The existence of extraterrestrial beings remains a mystery to mankind. Claims of UFO sightings have been recorded throughout the world and discovering evidence that a UFO truly does exist will almost certainly lead to the discovery of alien life. The purpose of this project is to perform exploratory analysis and provide data visualization for the UFO Sightings data set that can be found at Kaggle.com. Through RStudio, this project utilizes 80,000 reports of UFO sightings over the last century to show the most common places, times of day/month/year, and object shapes for reported UFO sightings worldwide.
The project will look at variables such as country, state, city, date and time of a sighting as well as the shape of the UFO. Through the use of basic descriptive statistics, such as the mode, as well as data visualization in the form of bar charts, this project aims to provide a comprehensive analysis of reported UFO sightings. This project uses exploratory analysis to identify where and when the most common UFO sightings occur as well as the most commonly reported shape.
By describing where and when UFO sightings most often occur, along with the most commonly reported shape, the results from this project can be used to help finally unveil the mystery of alien life. If you dare to go hunting :)
Below is a brief overview of the packages usesd throughout this project:
library("tidyr") # used to tidy data
library("tibble") # used to create tibbles
library("DT") # used for displaying R data objects (matrices or data frames) as tables on HTML pages
library("dplyr") # used for data manipulation, works well with tidyr
library("ggplot2")#visualizatin package
library("readr") # used to more easily read in original data set from csv format
The source data can be found at Kaggle.com.
scrubbed <- read_csv("~/R programs/Intro R Final Project/scrubbed.csv/scrubbed.csv")
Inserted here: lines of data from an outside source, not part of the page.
(** * TalentScout hiring assistant: the conversation state machine and the
      question-selection engine of [chatbot.py], with the caller's turn
      handler of [app.py] and the persistence step of [data_handler.py].

    Python values are embedded shallowly: a [str] is its sequence of Unicode
    code points, an [int] is a [Z], a [dict] is a [gmap] (or an association
    list where iteration order matters), an exception is a value of [exn]
    carried by a state-and-error monad so that the mutations made before a
    [raise] are kept, as they are in Python. *)

From Stdlib Require Import ZArith NArith List String Ascii Lia Bool.
From stdpp Require Import gmap list pretty.

Local Open Scope N_scope.

(** ** Python strings *)

Module Py.

(** A [str] is a list of code points. *)
Definition str := list N.

(** String literals are written as in the source and decoded from the UTF-8
    bytes of the literal. [need] is the number of continuation bytes still
    expected and [acc] the bits gathered so far. *)
Fixpoint utf8_go (need : nat) (acc : N) (bs : list N) : str :=
  match bs with
  | [] => []
  | b :: bs' =>
      match need with
      | O => if b <? 128 then b :: utf8_go 0 0 bs'
             else if b <? 224 then utf8_go 1 (b - 192) bs'
             else if b <? 240 then utf8_go 2 (b - 224) bs'
             else utf8_go 3 (b - 240) bs'
      | S O => (acc * 64 + (b - 128)) :: utf8_go 0 0 bs'
      | S n => utf8_go n (acc * 64 + (b - 128)) bs'
      end
  end.

Definition lit (s : string) : str :=
  utf8_go 0 0 (map N_of_ascii (list_ascii_of_string s)).

(** [str.isspace] on one code point: the white-space table of CPython. *)
Definition isspace (c : N) : bool :=
  ((9 <=? c) && (c <=? 13)) || ((28 <=? c) && (c <=? 32))
  || (c =? 133) || (c =? 160) || (c =? 5760)
  || ((8192 <=? c) && (c <=? 8202))
  || (c =? 8232) || (c =? 8233) || (c =? 8239) || (c =? 8287) || (c =? 12288).

Fixpoint lstrip (s : str) : str :=
  match s with
  | c :: s' => if isspace c then lstrip s' else s
  | [] => []
  end.

Definition rstrip (s : str) : str := rev (lstrip (rev s)).

(** [s.strip()] *)
Definition strip (s : str) : str := rstrip (lstrip s).

(** [s.startswith(p)] *)
Fixpoint startswith (p s : str) : bool :=
  match p, s with
  | [], _ => true
  | a :: p', b :: s' => (a =? b) && startswith p' s'
  | _ :: _, [] => false
  end.

(** [sub in s] for strings: substring containment. *)
Fixpoint contains (sub s : str) : bool :=
  startswith sub s ||
  match s with
  | [] => false
  | _ :: s' => contains sub s'
  end.

(** [s.replace(old, new)], every non-overlapping occurrence from the left.
    [skip] counts the code points of a matched occurrence still to be
    dropped. With an empty [old] Python inserts [new] before every code
    point and at the end. *)
Fixpoint replace_go (old new : str) (skip : nat) (s : str) : str :=
  match s with
  | [] => []
  | c :: s' =>
      match skip with
      | S k => replace_go old new k s'
      | O => if startswith old s
             then new ++ replace_go old new (length old - 1) s'
             else c :: replace_go old new 0 s'
      end
  end.

Definition replace (s old new : str) : str :=
  match old with
  | [] => new ++ flat_map (fun c => c :: new) s
  | _ => replace_go old new 0 s
  end.

(** [str(n)] for an [int]. *)
Definition str_of_int (n : Z) : str := lit (pretty n).

(** Slices [l[:n]] and [l[n:]] with Python's reading of a negative bound. *)
Definition slice_to {A} (l : list A) (n : Z) : list A :=
  if (0 <=? n)%Z then take (Z.to_nat n) l
  else take (Z.to_nat (Z.of_nat (length l) + n)) l.

Definition slice_from {A} (l : list A) (n : Z) : list A :=
  if (0 <=? n)%Z then drop (Z.to_nat n) l
  else drop (Z.to_nat (Z.of_nat (length l) + n)) l.

(** [len(l)] *)
Definition len {A} (l : list A) : Z := Z.of_nat (length l).

(** Built-in exceptions the program can raise. *)
Inductive exn :=
| KeyError (key : str)
| IndexError
| ValueError
| TypeError
| AttributeError
| OSError.

(** What is left to the Python runtime: the tables of the Unicode database
    behind [str.isdigit], [str.lower], [repr], the [\d] class and
    case-insensitive matching of [re], and the text of [str(e)] for an
    exception [e]. They are kept abstract; what is fixed is their value on
    ASCII text. *)
Definition ascii_only (s : str) : bool := forallb (fun c => c <? 128) s.

Definition ascii_lower (c : N) : N :=
  if (65 <=? c) && (c <=? 90) then c + 32 else c.

Definition ascii_digit (c : N) : bool := (48 <=? c) && (c <=? 57).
## Parsed with column specification:
## cols(
## datetime = col_character(),
## city = col_character(),
## state = col_character(),
## country = col_character(),
## shape = col_character(),
## `duration (seconds)` = col_integer(),
## `duration (hours/min)` = col_character(),
## comments = col_character(),
## `date posted` = col_character(),
## latitude = col_double(),
## longitude = col_double()
## )
as_tibble(scrubbed)
## # A tibble: 80,332 x 11
## datetime city state country shape
## <chr> <chr> <chr> <chr> <chr>
## 1 10/10/1949 20:30 san marcos tx us cylinder
## 2 10/10/1949 21:00 lackland afb tx <NA> light
## 3 10/10/1955 17:00 chester (uk/england) <NA> gb circle
## 4 10/10/1956 21:00 edna tx us circle
## 5 10/10/1960 20:00 kaneohe hi us light
## 6 10/10/1961 19:00 bristol tn us sphere
## 7 10/10/1965 21:00 penarth (uk/wales) <NA> gb circle
## 8 10/10/1965 23:45 norwalk ct us disk
## 9 10/10/1966 20:00 pell city al us disk
## 10 10/10/1966 21:00 live oak fl us disk
## # ... with 80,322 more rows, and 6 more variables: `duration
## # (seconds)` <int>, `duration (hours/min)` <chr>, comments <chr>, `date
## # posted` <chr>, latitude <dbl>, longitude <dbl>
The original data set contains a total of 80,332 observations and 11 variables. The 11 variables are listed below:
The original data set, scrubbed.csv, is read in to a data table, scrubbed, using the read_csv() function. Next, following a pipe function, the datetime variable is separated into Date and Time. I decided to clean the original data set, now with 12 variables, and create a new data table named reported_sightings including Date, Time, city, state, country, shape, latitude, and longitude. Then, following a pipe function, I separated the Date variable into Month, Day and Year. Now, I have a data table with 10 variables of interest. The tibble, sightings_tib, was created to represent the reported_sightings data table in a simpler fashion.
#Reading in csv:
scrubbed <- read_csv("~/R programs/Intro R Final Project/scrubbed.csv/scrubbed.csv") %>%
#Separating datetime variable into Date and Time by (space):
separate(datetime, into = c("Date", "Time"), sep = " ")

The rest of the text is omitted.